The real-world crash in living standards and business conditions is being fuelled by a prolonged inflation-fuelled, cost-of-living crisis that has driven up the cost of everything.
ASIC insolvency data and JobSeeker figures show that underneath the hood of Australia’s flatlining economy and historically low 3.9 per cent unemployment rate, there is enormous pain for many.
Inflation has been too high for too long, leaving a trail of economic destruction and personal devastation. Mums and dads work multiple jobs to offset reduced hours, and go without to ensure their kids aren’t left behind. The rising cost-burdens on families and businesses have never been this bad.

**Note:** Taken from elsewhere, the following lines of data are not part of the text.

Lemma msys_ok_consumer cap s s' l :
  l = Consumer ∨ l = Failure → mstep l s s' → msys_ok cap s → msys_ok cap s'.
Proof.
  intros Hl Hs [Hq Hc Hk Hh Hkept].
  destruct Hs as [ | | | | |s x c Hm Ht|s acc x c Hm Ht|s acc c Hm Ht|s acc Hm|s acc Hm
    |s x rest c Hm Ht|s x rest c Hm Ht|s Hm]; try (by destruct Hl); rewrite Hm in Hkept; simpl in Hkept.
  - destruct (try_recv_some _ _ _ _ Hc Ht) as [Hc' Hb]. rewrite Hb in Hk. apply Forall_cons in Hk as [Hx Hk].
    split; try done. simpl. by rewrite Hx.
  - destruct (try_recv_some _ _ _ _ Hq Ht) as [Hq' Hb]. split; try done. simpl.
    rewrite Hkept, Hb. solve_Permutation.
  - split; try done. simpl. by destruct acc.
  - split; try done. simpl. rewrite Hkept. solve_Permutation.
  - by split.
  - destruct (try_send_true _ _ _ _ Hq Ht) as [Hq' Hb]. split; try done. simpl.
    rewrite Hkept, Hb. solve_Permutation.
  - split; try done. simpl. rewrite Hkept. solve_Permutation.
  - by split.
Qed.

Lemma mstep_ok cap l s s' : mstep l s s' → msys_ok cap s → msys_ok cap s'.
Proof.
  destruct l; [apply msys_ok_arrival|apply msys_ok_handler|apply msys_ok_consumer; auto..].
Qed.

Lemma mreachable_ok cap s : 0 ≤ cap → mreachable cap s → msys_ok cap s.
Proof.
  intros Hcap Hr. assert (∀ s1 s2, rtc any_mstep s1 s2 → msys_ok cap s1 → msys_ok cap s2) as Hrtc.
  { induction 1 as [|s1 s2 s3 [l Hs] _ IH]; eauto using mstep_ok. }
  eapply Hrtc; [exact Hr|by apply msys_ok_start].
Qed.
End invariants.

(** ** Progress and termination

    Every goroutine that has something to do can do it: all the channel
    operations poll.  Without new requests the work left decreases, in the
    lexicographic order of what the handlers have to do, the pending signals,
    and what the consumer has to do for the signal at hand. *)
Section termination.
Implicit Types s : msys.

Definition handler_work (h : hphase) : nat :=
  match h with
  | Checking b => 3 + List.length (reports b)
  | Signalling l => 1 + List.length l
  end.
Definition consumer_work (queued : nat) (c : cphase) : nat :=
  match c with
  | Waiting => 0
  | Draining acc => 2 * queued + List.length acc + 3
  | Sending acc => List.length acc + 2
  | Requeueing l => List.length l + 1
  end.

Definition work s : nat * (nat * nat) :=
  (sum_list_with handler_work (handlers s),
   (List.length (buf (signals s)), consumer_work (List.length (buf (queue s))) (consumer_at s))).
Definition less_work : relation (nat * (nat * nat)) := slexprod _ _ lt (slexprod _ _ lt lt).

Lemma less_work_wf : well_founded less_work.
Proof. repeat apply wf_slexprod; apply lt_wf. Qed.

Lemma sum_insert (f : hphase → nat) hs i h h' :
  hs !! i = Some h → (f h' < f h)%nat →
  (sum_list_with f (<[i:=h']> hs) < sum_list_with f hs)%nat.
Proof.
  intros Hi Hf. rewrite <- (take_drop_middle hs i h Hi) at 2.
  rewrite insert_take_drop by by eapply lookup_lt_Some.
  rewrite !sum_list_with_app. simpl. lia.
Qed.

Lemma sum_delete (f : hphase → nat) hs i h :
  hs !! i = Some h → (0 < f h)%nat → (sum_list_with f (delete i hs) < sum_list_with f hs)%nat.
Proof.
  intros Hi Hf. rewrite <- (take_drop_middle hs i h Hi) at 2. rewrite delete_take_drop.
  rewrite !sum_list_with_app. simpl. lia.
Qed.

Lemma to_signal_length q b : (List.length (to_signal q b) ≤ 1 + List.length (reports b))%nat.
Proof. unfold to_signal. rewrite List.length_app. destruct (_ <=? _); simpl; lia. Qed.

Lemma quiet_decreases cap s s' : msys_ok cap s → quiet_mstep s s' → less_work (work s') (work s).
Proof.
  intros [Hq Hc _ _ _] (l & Hl & Hs).
  destruct Hs as [| |s i b Hi|s i x l r c Hi Ht|s i Hi|s x c Hm Ht|s acc x c Hm Ht|s acc c Hm Ht|s acc Hm
    |s acc Hm|s x rest c Hm Ht|s x rest c Hm Ht|s Hm]; try done; unfold work; simpl.
  - apply left_slex. eapply sum_insert; [done|]. pose proof (to_signal_length (queue s) b). simpl. lia.
  - apply left_slex. eapply sum_insert; [done|]. simpl. lia.
  - apply left_slex. eapply sum_delete; [done|]. simpl. lia.
  - destruct (try_recv_some _ _ _ _ Hc Ht) as [_ Hb]. apply right_slex, left_slex. rewrite Hb. simpl. lia.
  - destruct (try_recv_some _ _ _ _ Hq Ht) as [_ Hb]. apply right_slex, right_slex. rewrite Hm, Hb.
    simpl. rewrite List.length_app. simpl. lia.
  - apply right_slex, right_slex. rewrite Hm. destruct acc; simpl; lia.
  - apply right_slex, right_slex. rewrite Hm. simpl. lia.
  - apply right_slex, right_slex. rewrite Hm. simpl. lia.
  - apply right_slex, right_slex. rewrite Hm. simpl. lia.
  - apply right_slex, right_slex. rewrite Hm. simpl. lia.
  - apply right_slex, right_slex. rewrite Hm. simpl. lia.
Qed.

Lemma quiet_sn cap s : msys_ok cap s → sn quiet_mstep s.
Proof.
  remember (work s) as n eqn:En. revert s En.
  induction (less_work_wf n) as [n _ IH]. intros s -> Hs. constructor. intros s' Hs'.
  eapply IH; [by eapply quiet_decreases|done|]. destruct Hs' as (l & _ & Hs'). by eapply mstep_ok.
Qed.

(** A goroutine with something to do can go on, and without a failure. *)
Lemma can_step cap s :
  msys_ok cap s → quiescent s ∨ ∃ l s', mstep l s s' ∧ (l = Handler ∨ l = Consumer).
Proof.
  intros [Hq Hc _ _ _]. destruct (handlers s) as [|h hs] eqn:Eh.
  - destruct (consumer_at s) as [|acc|acc|[|x rest]] eqn:Em.
    + destruct (buf (signals s)) as [|x b] eqn:Eb; [by left|right].
      pose proof (try_recv_polled _ _ Hc) as Hr. rewrite Eb in Hr. do 2 eexists. split; [by eapply step_wake|auto].
    + right. pose proof (try_recv_polled _ _ Hq) as Hr. destruct (buf (queue s)) as [|x b] eqn:Eb.
      * do 2 eexists. split; [by eapply step_drained|auto].
      * do 2 eexists. split; [by eapply step_recv|auto].
    + right. do 2 eexists. split; [by eapply step_sent|auto].
    + right. do 2 eexists. split; [by eapply step_requeued|auto].
    + right. destruct (try_send_polled _ x _ Hq) as ([] & c & Ht).
      * do 2 eexists. split; [by eapply step_requeue|auto].
      * do 2 eexists. split; [by eapply step_lose|auto].
  - assert (handlers s !! 0%nat = Some h) as Hi by by rewrite Eh.
    right. destruct h as [b|[|x l]].
    + do 2 eexists. split; [by eapply step_check|auto].
    + do 2 eexists. split; [by eapply step_answer|auto].
    + destruct (try_send_polled _ x _ Hc) as (r & c & Ht).
      do 2 eexists. split; [by eapply step_signal|auto].
Qed.

Lemma quiescent_idle cap s : msys_ok cap s → quiescent s → ∀ l s', mstep l s s' → l = Arrival.
Proof.
  intros Hok (Hh & Hb & Hm) l s' Hs. pose proof (mo_signals _ _ Hok) as Hc.
  destruct Hs as [| |s i b Hi|s i x l r c Hi Ht|s i Hi|s x c Hm' Ht| | | | | | |]; try done; try congruence;
    try by rewrite Hh, lookup_nil in Hi.
  destruct (try_recv_some _ _ _ _ Hc Ht) as [_ E]. congruence.
Qed.
End termination.

(** ** Runs without a failed send *)
Section good_runs.
Implicit Types s : msys.

(** First in, first out. *)
Record morderly s : Prop := {
  or_kept : accepted s = sent_ok s ++ in_hands (consumer_at s) ++ buf (queue s);
  or_lost : lost s = [];
  or_phase : ∀ l, consumer_at s ≠ Requeueing l }.

Lemma good_morderly cap s s' : good_mstep s s' → msys_ok cap s → morderly s → morderly s'.
Proof.
  intros (l & Hl & Hs) [Hq _ _ _ _] [Ho Hlost Hp].
  destruct Hs as [s b q Ht|s b q Ht|s i b Hi|s i x l r c Hi Ht|s i Hi|s x c Hm Ht|s acc x c Hm Ht|s acc c Hm Ht
    |s acc Hm|s acc Hm|s x rest c Hm Ht|s x rest c Hm Ht|s Hm]; try done;
    try rewrite Hm in Ho; try (by destruct (Hp _ Hm)); simpl in Ho.
  - destruct (try_send_true _ _ _ _ Hq Ht) as [_ Hb]. split; try done. simpl. by rewrite Hb, Ho, !app_assoc.
  - by destruct (try_send_false _ _ _ _ Hq Ht) as [-> _].
  - split; try done; simpl; [|by destruct (drains x)]. rewrite Ho. by destruct (drains x).
  - destruct (try_recv_some _ _ _ _ Hq Ht) as [_ Hb]. split; try done. simpl. by rewrite Ho, Hb, <- !app_assoc.
  - split; try done; simpl; [|by destruct acc]. rewrite Ho. by destruct acc.
  - split; try done. simpl. by rewrite Ho, app_assoc.
Qed.

(** Somebody will still empty the queue: a handler that has not finished
    (one that is checking counts when its payload satisfies [P]), a pending
    signal, or the consumer. *)
Definition awake (P : string → Prop) (h : hphase) : Prop :=
  match h with Checking b => P b | Signalling l => l ≠ [] end.
Definition pending (P : string → Prop) s : Prop :=
  Exists (awake P) (handlers s) ∨ buf (signals s) ≠ [] ∨ ∃ acc, consumer_at s = Draining acc.

Lemma awake_update P hs i h h' :
  Exists (awake P) hs → hs !! i = Some h → (awake P h → awake P h') → Exists (awake P) (<[i:=h']> hs).
Proof.
  intros He Hi Hh. apply Exists_exists in He as (x & Hx & Ha). apply list_elem_of_lookup in Hx as [j Hj].
  apply Exists_exists. destruct (decide (i = j)) as [->|Hij].
  - simplify_eq. exists h'. split; [|by apply Hh]. apply (list_elem_of_lookup_2 _ j).
    apply list_lookup_insert_eq. by eapply lookup_lt_Some.
  - exists x. split; [|done]. apply (list_elem_of_lookup_2 _ j). by rewrite list_lookup_insert_ne.
Qed.

Lemma awake_delete P hs i h :
  Exists (awake P) hs → hs !! i = Some h → ¬ awake P h → Exists (awake P) (delete i hs).
Proof.
  intros He Hi Hh. rewrite delete_take_drop. rewrite <- (take_drop_middle hs i h Hi) in He.
  apply Exists_app in He as [He|He]; apply Exists_app; [by left|right].
  by apply Exists_cons in He as [He|He].
Qed.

People are struggling to pay for life necessities and bills, be they car, health and home insurance, rates, electricity, gas, water, body corporate, mortgages, groceries, petrol, school and childcare fees.
This is true “unavoidable spending”.
The hard-earned incomes of Australians are either going into life costs or being funnelled by the ATO into government coffers.
Anthony Albanese and Jim Chalmers must understand the situation has become more than Australian families simply being “under the pump” or “doing it tough”. They must also realise untargeted and record government spending runs counter to reducing inflation faster and giving the Reserve Bank confidence to cut rates.
In Wednesday’s mid-year budget update, Chalmers is expected to reveal deeper deficits and more spending. On the eve of the Mid-Year Economic and Fiscal Outlook release, Chalmers acknowledged “people are doing it tough” but defended Labor’s actions to help, such as energy bill relief and revamped stage three tax cuts.
After more than 2½ years in office, Chalmers still blames the Coalition for leaving behind a mess, without referencing the Covid pandemic. He also links Australia’s economic woes to global factors, including the weak Chinese economy and overseas wars.
Months out from the 2025 election, the rubber is hitting the road for Chalmers and Albanese.
Voters are looking to Labor and the Coalition for hope and leadership.
They want clear plans and assurances that the Australian economy will be back on track ASAP.
The worrying surge of businesses plunging into insolvency and higher levels of working-age Australians on jobless welfare payments is hard evidence that cannot be ignored.
Voters, hungry for solutions, political courage and practical reform, are fed up with rhetoric from all sides.
They want Albanese and Peter Dutton to present them with a way out that occurs sooner rather than later. Because if the path doesn’t emerge next year, businesses will continue collapsing and more people will be without jobs (that aren’t in the public service).